(** C24 Accepted if and only if evaluated: after any creation, update, submit or
    cancel, whatever commit fails and whatever other requests commit in its
    middle, every accepted submission has exactly one evaluation and no other
    submission has any; neither half of the acceptance is ever visible without
    the other. *)
Theorem accepted_iff_evaluated (q : SubmissionRequest) (plan : list (option exn)) (db : Db) (st : St) :
  link_ok db -> link_ok (others_of q db) -> link_ok (fst (serve_submission q plan db st)).
Proof.
  intros Hl Hl2. assert (clean_at db (uow_session (mkUow (begin db plan) st))) as Hclean by done.
  destruct q as [env others a cid m k art|env others a id m art|env a id|env a id]; cbn [others_of] in Hl2;
    unfold serve_submission; cbn [fst].
  - destruct (create settings env others a cid m k art _) as [r u'] eqn:E.
    apply (create_run settings _ _ _ _ _ _ _ _ _ _ _ Hclean) in E. cbn [snd].
    destruct E as [r db' Hdb _|r a' st1 e akey _ _ _ _|r a' st1 k' akey _ _ _ _|r payload akey st1 db' d _ row Hins Hjobs _].
    + by destruct Hdb as [-> | ->].
    + done.
    + done.
    + eapply link_ok_jobs; [done|]. apply insert_row_Ok in Hins as (Hfree & _).
      apply link_ok_row; [done|done|]. by rewrite Hfree.
  - destruct (update_created settings env others a id m art _) as [r u'] eqn:E. cbn [snd].
    destruct (update_run _ _ _ _ _ _ _ _ _ _ Hclean E) as [-> |[-> |(s & t & db' & Hs & Hid & _ & Hst & _ & -> & Hj)]]; try done.
    eapply link_ok_jobs; [done|]. apply link_ok_row; [done| |].
    + rewrite Hid. exact (proj1 Hl2 id s Hs).
    + rewrite Hs. by left.
  - by apply submit_link with db.
  - destruct (cancel env a id _) as [r u'] eqn:E. cbn [snd].
    destruct (cancel_run _ _ _ _ _ _ _ Hclean E) as [_ [-> |(s & Hs & _ & Hst & ->)]]; [done|].
    apply link_ok_row; [done|exact (proj1 Hl id s Hs)|]. rewrite Hs. right. cbn. by rewrite Hst.
Qed.

(** Submitting is idempotent: a submit that succeeds returns an accepted
    submission of the caller and its evaluation; submitting again, by a retry
    after a lost response, returns the same pair and changes nothing, even if
    every later commit fails. *)
Theorem submit_idempotent env env2 actor id db plan plan2 st x u' :
  link_ok db -> submit settings env actor id (mkUow (begin db plan) st) = (Ok x, u') ->
  let db' := committed (uow_session u') in
  s_status (sr_submission x) = S_SUBMITTED /\ s_participant_id (sr_submission x) = cu_id actor
  /\ e_submission_id (sr_evaluation x) = id
  /\ fst (submit settings env2 actor id (mkUow (begin db' plan2) st)) = Ok x
  /\ committed (uow_session (snd (submit settings env2 actor id (mkUow (begin db' plan2) st)))) = db'.
Proof.
  intros Hl E db'. assert (clean_at db (uow_session (mkUow (begin db plan) st))) as Hclean by done.
  assert (is_participant actor = true) as Hpart.
  { unfold submit, require_participant in E. rewrite run_bind, guard_run in E. by destruct (is_participant actor). }
  assert (link_ok db') as Hl'.
  { pose proof (submit_link env actor id db _ Hl Hclean) as Hfin. by rewrite E in Hfin. }
  assert (submissions db' !! id = Some (sr_submission x) /\ s_status (sr_submission x) = S_SUBMITTED
    /\ s_participant_id (sr_submission x) = cu_id actor
    /\ exists j, evaluations db' !! j = Some (sr_evaluation x) /\ e_submission_id (sr_evaluation x) = id)
    as (Hs & Hst & Hp & j & Hj & He).
  { destruct (submit_run _ _ _ _ _ _ _ Hclean E) as [_ [[Hc Hx]|(s & dl & Hs & Hst & Hp & Hfree & _ & Hr & Hc)]].
    - destruct (Hx x eq_refl) as (H1' & H2' & H3' & j & H4'). unfold db'. rewrite Hc. split_and!; eauto.
    - injection Hr as ->. unfold db'. rewrite Hc. cbn. rewrite !lookup_insert_eq. split_and!; try done.
      exists (re_fresh_row env). rewrite lookup_insert_eq. split; [done|]. exact (proj1 Hl id s Hs). }
  split; [done|]. split; [done|]. split; [done|].
  unfold submit, require_participant. rewrite run_bind, guard_run, Hpart, run_bind, database_run.
  cbn [uow_session working begin].
  destruct (transition_run id (cu_id actor) S_SUBMITTED (re_now env2) db') as [(s & Hs' & _ & Hst' & _)|[-> _]];
    [congruence|].
  cbn [fst snd uow_session working begin setf eta Session_eta Uow_eta]. rewrite run_bind. rewrite query_run by done.
  cbn [fst get_submission gets_st uow_session working begin]. rewrite run_bind, found_or_uow, Hs.
  rewrite run_bind, guard_run, (bool_decide_eq_true_2 _ Hp), (bool_decide_eq_true_2 _ Hst), run_bind.
  rewrite query_run by (intros db0; unfold get_by_submission; rewrite run_bind; cbn; by repeat case_match).
  unfold get_by_submission. rewrite run_bind. cbn [get_st uow_session working begin].
  assert (rows_where (fun r => bool_decide (e_submission_id r = id)) (evaluations db') = [sr_evaluation x]) as ->.
  { apply (rows_where_singleton _ _ j); [exact Hj|by apply bool_decide_eq_true_2|].
    intros j' e' He' Hb%bool_decide_eq_true_1. destruct Hl' as (_ & _ & _ & Huniq).
    eapply Huniq; [exact He'|exact Hj|congruence]. }
  cbn. split; [by destruct x|done].
Qed.

(** Who may read a submission: the participant it belongs to, and the
    organizer of the hackathon of its challenge, nobody else; the reader gets
    the stored row and reading changes nothing. *)
Theorem submission_visible_iff actor id u :
  snd (get_for actor id u) = u
  /\ forall s, fst (get_for actor id u) = Ok s <->
     let db := working (uow_session u) in
     submissions db !! id = Some s
     /\ (s_participant_id s = cu_id actor
         \/ (is_organizer actor = true
            /\ exists c h, challenges db !! s_challenge_id s = Some c
               /\ hackathons db !! c_hackathon_id c = Some h /\ h_organizer_id h = cu_id actor)).
Proof.
  unfold get_for. rewrite run_bind. rewrite query_run by done. cbn [fst get_submission gets_st].
  rewrite run_bind, found_or_uow. destruct (submissions _ !! id) as [s0|] eqn:Hs; [|split; [done|naive_solver]].
  rewrite run_bind, guard_run.
  destruct (decide (s_participant_id s0 = cu_id actor)) as [Hp|Hp].
  { rewrite bool_decide_eq_true_2 by done. cbn [orb negb]. rewrite andb_false_r. split; [done|]. naive_solver. }
  rewrite bool_decide_eq_false_2 by done. cbn [orb negb]. rewrite andb_true_r.
  destruct (is_organizer actor) eqn:Ho; [|split; [done|naive_solver]].
  rewrite run_bind. rewrite query_run by done. cbn [fst ChallengeRepository.get gets_st].
  rewrite run_bind, found_or_uow. destruct (challenges _ !! _) as [c|] eqn:Hc; [|split; [done|naive_solver]].
  rewrite run_bind. rewrite query_run by done. cbn [fst HackathonRepository.get gets_st].
  rewrite run_bind, guard_run. destruct (hackathons _ !! _) as [h|] eqn:Hh; [|split; [done|naive_solver]].
  case_bool_decide; split; try done; naive_solver.
Qed.
End Link.

Module SubmissionSample.
Definition sha : Sha256 := fun _ => py "f".
Definition repr : FloatRepr := fun _ => [].
Definition parse : FloatParse := fun _ => None.
Definition prepr : PyRepr := fun _ => [].
Definition actor : CurrentUser := mkCurrentUser 2 (py "Pat") PARTICIPANT.
Definition env : RequestEnv := mkRequestEnv 100 101 102 50 (of_Z 9).
Definition hackathon : Hackathon := mkHackathon 5 (py "H") (py "d") H_PUBLISHED 1 0 0.
Definition challenge : Challenge :=
  mkChallenge 7 5 (py "C") (py "d") [] C_PUBLISHED (mkSpec (py "s") 0 0) [] 0 0.
Definition open_db : Db :=
  mkDb {[2 := mkUser 2 (py "Pat") PARTICIPANT 0]} {[5 := hackathon]} {[7 := challenge]} ∅ ∅ None ∅ ∅.
Definition created : Submission := mkSubmission 100 7 2 S_CREATED [] None None None 0 0 None.
Definition created_db : Db := set_submissions {[100 := created]} open_db.
Definition fs0 : Fs := mkFs ∅.
Definition upload : ArtifactInput := mkArtifact (py "bytes") None (Some (py "a.TXT")).
Definition u0 : Uow Fs := mkUow (begin open_db []) fs0.
Definition u1 : Uow Fs := mkUow (begin created_db []) fs0.
Definition run_create (artifact : option ArtifactInput) (plan : list (option exn)) :=
  create (H := LocalFilesystemStorage) (H0 := sha) (H1 := repr) default_settings env id actor 7
    (JObj []) (Some (py " k ")) artifact (mkUow (begin open_db plan) fs0).
(** [runtime/admission.py:30-61 ExpensiveAdmission.decide] *)
Definition decide_admission (pressure : PressureState) (b : ResourceBudget) (s : ResourceSnapshot)
    (effective : Z) (interactive_level : InteractiveLevel) (critical_hold_all : bool)
    : AdmissionDecision :=
  if Z.max 1 effective <=? rs_running_evaluations s then
    mkDecision false "global_concurrency_full" pressure
  else if critical_hold_all && bool_decide (interactive_level = CRITICAL) then
    mkDecision false "interactive_critical_hold_all" pressure
  else if bool_decide (pressure = DEGRADED) && reaches (rs_rss_mb s) (memory_hard_mb b)
          && (0 <? rs_running_evaluations s) then
    mkDecision false "degraded_memory_hold" pressure
  else mkDecision true "admitted" pressure.

(** * The runtime *)

(** [runtime/runtime.py:21-34 ResourceAwareRuntime] *)
Record Runtime := mkRuntime {
  rt_budget : ResourceBudget;
  rt_enabled : bool;
  rt_primed : bool;
  rt_controller : Controller;
  rt_feedback : Feedback;
  rt_last_snapshot : option ResourceSnapshot;
  rt_last_pressure : PressureState;
  rt_last_level : InteractiveLevel;
  rt_interactive_p95_ms : option float;
  rt_interactive_sample_count : Z;
}.
#[export] Instance Runtime_eta : Eta Runtime := fun r =>
  mkRuntime (rt_budget r) (rt_enabled r) (rt_primed r) (rt_controller r) (rt_feedback r)
    (rt_last_snapshot r) (rt_last_pressure r) (rt_last_level r) (rt_interactive_p95_ms r)
    (rt_interactive_sample_count r).

(** [runtime/runtime.py:36-47 ResourceAwareRuntime.__post_init__] *)
Definition new_runtime (b : ResourceBudget) (enabled : bool) : Runtime :=
  mkRuntime b enabled false (new_controller b None)
    (mkFeedback (interactive_p95_warn_ms b) (interactive_p95_critical_ms b)
       (interactive_p95_recovery_ms b) (interactive_min_samples b)
       (interactive_sustain_seconds b) (fmax (lit 5 10) (adjust_cooldown_seconds b))
       HEALTHY None None None [])
    None NORMAL HEALTHY None 0.
(** The branch of [run_stage] for the older scenario labels. *)
Definition legacy_signal (stage : StageSpec) (submission_id : uuid) (metadata : dict)
    (artifact_key : option pystr) (stage_index : Z) (token : pystr) : result eval_exn StageSignal :=
  let confidence := if needs_expensive metadata (stage_name stage) then UNCERTAIN
                    else legacy_scenario_confidence metadata submission_id in
  match canonical_bytes (JObj [(py "submission_id", JStr (uuid_str submission_id));
                               (py "stage", JStr (py (stage_name stage)));
                               (py "stage_index", JInt stage_index);
                               (py "metadata", JObj metadata);
                               (py "artifact_key", json_of_text artifact_key)]) with
  | Raise e => Raise e
  | Ok canonical =>
      let hex := sha256_hex (canonical ++ token) in
      let base_score := int16 (slice hex 0 8) mod 101 in
      let score :=
        if bool_decide (confidence = PASS_CONFIDENT) && (stage_index =? 0) then
          90 + base_score mod 11
        else if bool_decide (confidence = FAIL_CONFIDENT) && (stage_index =? 0) then
          base_score mod 20
        else 40 + base_score mod 41 in
      Ok (mkSignal confidence score (legacy_safe_to_terminate confidence metadata (stage_name stage))
            "legacy_adaptive_scenario" (slice hex 0 16))
  end.

(** [int(x)] of a finite float. *)
Definition int_of (x : float) : Z := default 0 (ftrunc x).

(** [evaluation/stages.py:72-163 run_stage], the elapsed time given. *)
Definition run_stage (cpu_ms : float) (stage : StageSpec) (submission_id : uuid) (metadata : dict)
    (artifact_key : option pystr) (stage_index : Z) : result eval_exn StageOutcome :=
  if is_true (dget metadata (py "force_evaluation_failure")) then
    Raise (EvaluationFailed (py "Forced evaluation failure via submission metadata."))
  else if stage_failure_forced metadata stage then
    Raise (EvaluationFailed (py "Forced stage failure at " ++ py (stage_name stage) ++ py "."))
  else
    let peak := bounded_memory_work
                  (int_of (fmul (fmul (estimated_memory_mb stage) (of_Z 1024)) (of_Z 1024))) in
    let iterations := int_of (fmul (of_Z 25000) (estimated_cpu_cost stage)) in
    let token := bounded_cpu_work iterations
                   (uuid_str submission_id ++ py ":" ++ py (stage_name stage) ++ py ":"
                    ++ int_str stage_index) in
    let kind := parse_workload_kind metadata in
    match (match kind with
           | Some k => Ok (kind_signal stage k submission_id)
           | None => legacy_signal stage submission_id metadata artifact_key stage_index token
           end) with
    | Raise e => Raise e
    | Ok g =>
        Ok (mkStageOutcome stage (sg_confidence g) (Z.min 100 (Z.max 0 (sg_score g)))
              (fround 3 cpu_ms) peak
              (JObj [(py "stage", JStr (py (stage_name stage)));
                     (py "stage_index", JInt stage_index);
                     (py "confidence", JStr (py (value (sg_confidence g))));
                     (py "safe_to_terminate", JBool (sg_safe g));
                     (py "fingerprint", JStr (sg_fingerprint g));
                     (py "cost_units", JInt (cost_units stage));
                     (py "workload_class", JStr (py (value (stage_workload_class stage))));
                     (py "workload_kind", json_of_text ((fun k => py (value k)) <$> kind));
                     (py "notes", JStr (py (sg_notes g)))])
              (sg_safe g))
    end.
(* ===== verification/ProgressiveSpec.v ===== *)
(** The properties of progressive evaluation: it terminates and accounts for its
    stages, and on the synthetic workloads it decides what the always-expensive
    evaluation decides. *)
From Stdlib Require Import ZArith Lia String.
From stdpp Require Import prelude strings.
From S2P Require Import Prelude PyFloat PyStr Domain Json Evaluator Runtime Progressive.

Section Progressive.
Context `{Sha256} `{FloatRepr} `{PyRepr}.

(** * Termination and accounting *)

Lemma stage_at_lookup plan i s :
  stage_at plan i = Some s -> 0 <= i < zlen plan /\ plan !! Z.to_nat i = Some s.
Proof.
  unfold stage_at. destruct (_ || _) eqn:E; [done|]. intros Hs. zify_bool.
  destruct E. split; [lia|done].
Qed.

Lemma stage_at_None plan i : 0 <= i -> stage_at plan i = None -> zlen plan <= i.
Proof.
  unfold stage_at, zlen. intros Hi. destruct (_ || _) eqn:E; [zify_bool; lia|].
  intros Hn%lookup_ge_None. zify_bool. lia.
Qed.

(** The cost of the stages from [i] on, [n] of them. *)
Definition cost_of (plan : EvaluationPlan) (i : Z) (n : nat) : Z :=
  foldr Z.add 0 (cost_units <$> take n (drop (Z.to_nat i) plan)).

Lemma cost_of_0 plan i : cost_of plan i 0 = 0.
Proof. reflexivity. Qed.

Lemma cost_of_S plan i s n :
  0 <= i -> plan !! Z.to_nat i = Some s -> cost_of plan i (S n) = cost_units s + cost_of plan (i + 1) n.
Proof.
  intros Hi Hs. unfold cost_of. rewrite (drop_S plan s (Z.to_nat i) Hs). cbn.
  by replace (S (Z.to_nat i)) with (Z.to_nat (i + 1)) by lia.
Qed.

(** What a result of the loop entered at stage [i] with progress [p] accounts for. *)
Definition accounted (plan : EvaluationPlan) (cc : Circumstances) (i : Z) (p : Progress)
    (r : ProgressiveResult) : Prop :=
  exists n : nat,
    pr_next_stage r = i + Z.of_nat n
    /\ zlen (pr_stages r) = zlen (pg_stages p) + Z.of_nat n
    /\ pr_actual_cost_units r = pg_cost p + cost_of plan i n
    /\ pr_next_stage r <= Z.max i (zlen plan)
    /\ (pr_finished r = false ->
        cc_mode cc = M_RESOURCE_AWARE_ADAPTIVE /\ cc_pressure cc <> NORMAL
        /\ exists s, stage_at plan (pr_next_stage r) = Some s /\ 9 <= cost_units s).

Lemma defer_cases mode c nx p d now u safe :
  es_action (decide_escalation mode c nx p d now u safe) = DEFER ->
  mode = M_RESOURCE_AWARE_ADAPTIVE /\ p <> NORMAL /\ 9 <= u /\ deadline_near d now = false
  /\ c = UNCERTAIN /\ nx = true.
Proof.
  unfold decide_escalation. repeat case_match; try done; zify_bool; intros _;
    repeat match goal with
    | E : _ /\ _ |- _ => destruct E
    | E : bool_decide _ = true |- _ => apply bool_decide_eq_true in E
    | E : bool_decide _ = false |- _ => apply bool_decide_eq_false in E
    end; destruct c, safe; naive_solver.
Qed.

Lemma run_from_total plan cc id meta key : forall fuel i p,
  0 <= i -> Z.max 0 (zlen plan - i) < Z.of_nat fuel ->
  exists res, (forall fuel', (fuel <= fuel')%nat ->
                 run_from fuel' plan cc id meta key i p = Some res)
  /\ forall r, res = Ok r -> accounted plan cc i p r.
Proof.
  induction fuel as [|fuel IH]; intros i p Hi Hfuel; [lia|].
  destruct (stage_at plan i) as [s|] eqn:Hs; cycle 1.
  { eexists. split; [intros [|f'] Hf; [lia|cbn; by rewrite Hs]|].
    intros r [= <-]. exists O.
    rewrite cost_of_0. cbn. split_and!; try lia; try done. }
  destruct (stage_at_lookup _ _ _ Hs) as [Hrange Hlook].
  destruct (run_stage (cc_cpu_ms cc i) s id meta key i) as [o|e] eqn:Ho; cycle 1.
  { exists (Raise e). split; [|done]. intros [|f'] Hf; [lia|]. cbn. by rewrite Hs, Ho. }
  set (p' := after_stage p s o).
  set (d := decide_escalation (cc_mode cc) (so_confidence o)
              (bool_decide (is_Some (stage_at plan (i + 1)))) (cc_pressure cc) (cc_deadline cc)
              (cc_now cc i) (match stage_at plan (i + 1) with Some s => cost_units s | None => 0 end)
              (so_safe_to_terminate o)).
  assert (forall f', run_from (S f') plan cc id meta key i p
    = match es_action d with
      | FINISH => Some (Ok (conclude (cc_mode cc) true (i + 1) (Some (es_reason d)) None p'))
      | DEFER => Some (Ok (conclude (cc_mode cc) false (i + 1) None (Some (es_reason d)) p'))
      | CONTINUE => run_from f' plan cc id meta key (i + 1) p'
      end) as Hunfold by (intros f'; cbn; by rewrite Hs, Ho).
  assert (zlen (pg_stages p') = zlen (pg_stages p) + 1) as Hlen
    by (unfold p', after_stage; cbn; by rewrite zlen_app).
  assert (pg_cost p' = pg_cost p + cost_units s) as Hcost by done.
  clearbody p'.
  destruct (es_action d) eqn:Hd.
  - eexists. split; [intros [|f'] Hf; [lia|apply Hunfold]|]. intros r [= <-]. exists 1%nat.
    rewrite (cost_of_S plan i s 0 Hi Hlook), cost_of_0. cbn. split_and!; lia || done.
  - destruct (IH (i + 1) p') as (res & Hres & Hacc); [lia..|].
    exists res. split; [intros [|f'] Hf; [lia|]; rewrite Hunfold; apply Hres; lia|].
    intros r Hr. destruct (Hacc r Hr) as (n & ? & ? & Hc & ? & ?). exists (S n).
    rewrite (cost_of_S plan i s n Hi Hlook). split_and!; lia || done.
  - eexists. split; [intros [|f'] Hf; [lia|apply Hunfold]|]. intros r [= <-]. exists 1%nat.
    rewrite (cost_of_S plan i s 0 Hi Hlook), cost_of_0. cbn. split_and!; try lia. intros _.
    destruct (defer_cases _ _ _ _ _ _ _ _ Hd) as (? & ? & Hu & _ & _ & Hnx).
    split_and!; [done..|]. apply bool_decide_eq_true in Hnx as [s' Hs'].
    rewrite Hs' in Hu. by exists s'.
Qed.

(** A stage's score is a percentage, whatever it observed. *)
Lemma run_stage_score cpu s id meta key i o :
  run_stage cpu s id meta key i = Ok o -> 0 <= so_score o <= 100.
Proof.
  unfold run_stage. destruct (is_true _); [done|]. destruct (stage_failure_forced _ _); [done|].
  cbv zeta. destruct (match parse_workload_kind meta with Some _ => _ | None => _ end); [|done].
  intros [= <-]. cbn [so_score]. lia.
Qed.

Lemma run_from_percentage plan cc id meta key : forall fuel i p r,
  0 <= i -> 0 <= pg_score p <= 100 -> run_from fuel plan cc id meta key i p = Some (Ok r) ->
  0 <= default 0 (pr_score r) <= 100 /\ 0 <= pr_next_stage r.
Proof.
  induction fuel as [|fuel IH]; intros i p r Hi Hp; [done|]. cbn [run_from].
  destruct (stage_at plan i) as [s|]; [|intros [= <-]; cbn; lia].
  destruct (run_stage _ s id meta key i) as [o|e] eqn:Ho; [|done].
  pose proof (run_stage_score _ _ _ _ _ _ _ Ho) as Hs.
  destruct (es_action _); [intros [= <-]; cbn; lia| |intros [= <-]; cbn; lia].
  intros Hr. apply IH in Hr; [done|lia|done].
Qed.

(** C13 A progressive evaluation of any plan terminates within its fuel, from any
    start stage; its result accounts for the stages it ran: as many log entries
    as stages, their summed cost, a next stage inside the plan; and it defers
    only in the resource-aware mode under pressure, before a stage that costs at
    least nine units. *)
Theorem run_progressive_total plan cc id meta key start :
  exists res, run_progressive plan cc id meta key start = Some res
  /\ (forall fuel, (S (length plan) <= fuel)%nat ->
        run_from fuel plan cc id meta key (Z.max 0 start) no_progress = Some res)
  /\ forall r, res = Ok r -> accounted plan cc (Z.max 0 start) no_progress r.
Proof.
  destruct (run_from_total plan cc id meta key (S (length plan)) (Z.max 0 start) no_progress)
    as (res & Hres & Hacc); [lia|unfold zlen; lia|].
  exists res. unfold run_progressive. auto.
Qed.

(** * Deferral and resumption *)

(** The result [r] adds the stages [l] and the cost [c] to the progress [p]. *)
Definition adds (p : Progress) (r : ProgressiveResult) (l : list json) (c : Z) : Prop :=
  pr_stages r = pg_stages p ++ l /\ pr_actual_cost_units r = pg_cost p + c.

(** Two progresses with the same last stage. *)
Definition alike (p q : Progress) : Prop :=
  pg_score p = pg_score q /\ pg_confidence p = pg_confidence q /\ pg_tier p = pg_tier q.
§ §
● **Work instructions**
Taking the entries above, restate exactly those lines that fall between the line with "intros r Hr." and the line with "Lemma run_stage_score cpu", keeping both of those lines too.

● **Response area**
    intros r Hr. destruct (Hacc r Hr) as (n & ? & ? & Hc & ? & ?). exists (S n).
    rewrite (cost_of_S plan i s n Hi Hlook). split_and!; lia || done.
  - eexists. split; [intros [|f'] Hf; [lia|apply Hunfold]|]. intros r [= <-]. exists 1%nat.
    rewrite (cost_of_S plan i s 0 Hi Hlook), cost_of_0. cbn. split_and!; try lia. intros _.
    destruct (defer_cases _ _ _ _ _ _ _ _ Hd) as (? & ? & Hu & _ & _ & Hnx).
    split_and!; [done..|]. apply bool_decide_eq_true in Hnx as [s' Hs'].
    rewrite Hs' in Hu. by exists s'.
Qed.

(** A stage's score is a percentage, whatever it observed. *)
Lemma run_stage_score cpu s id meta key i o :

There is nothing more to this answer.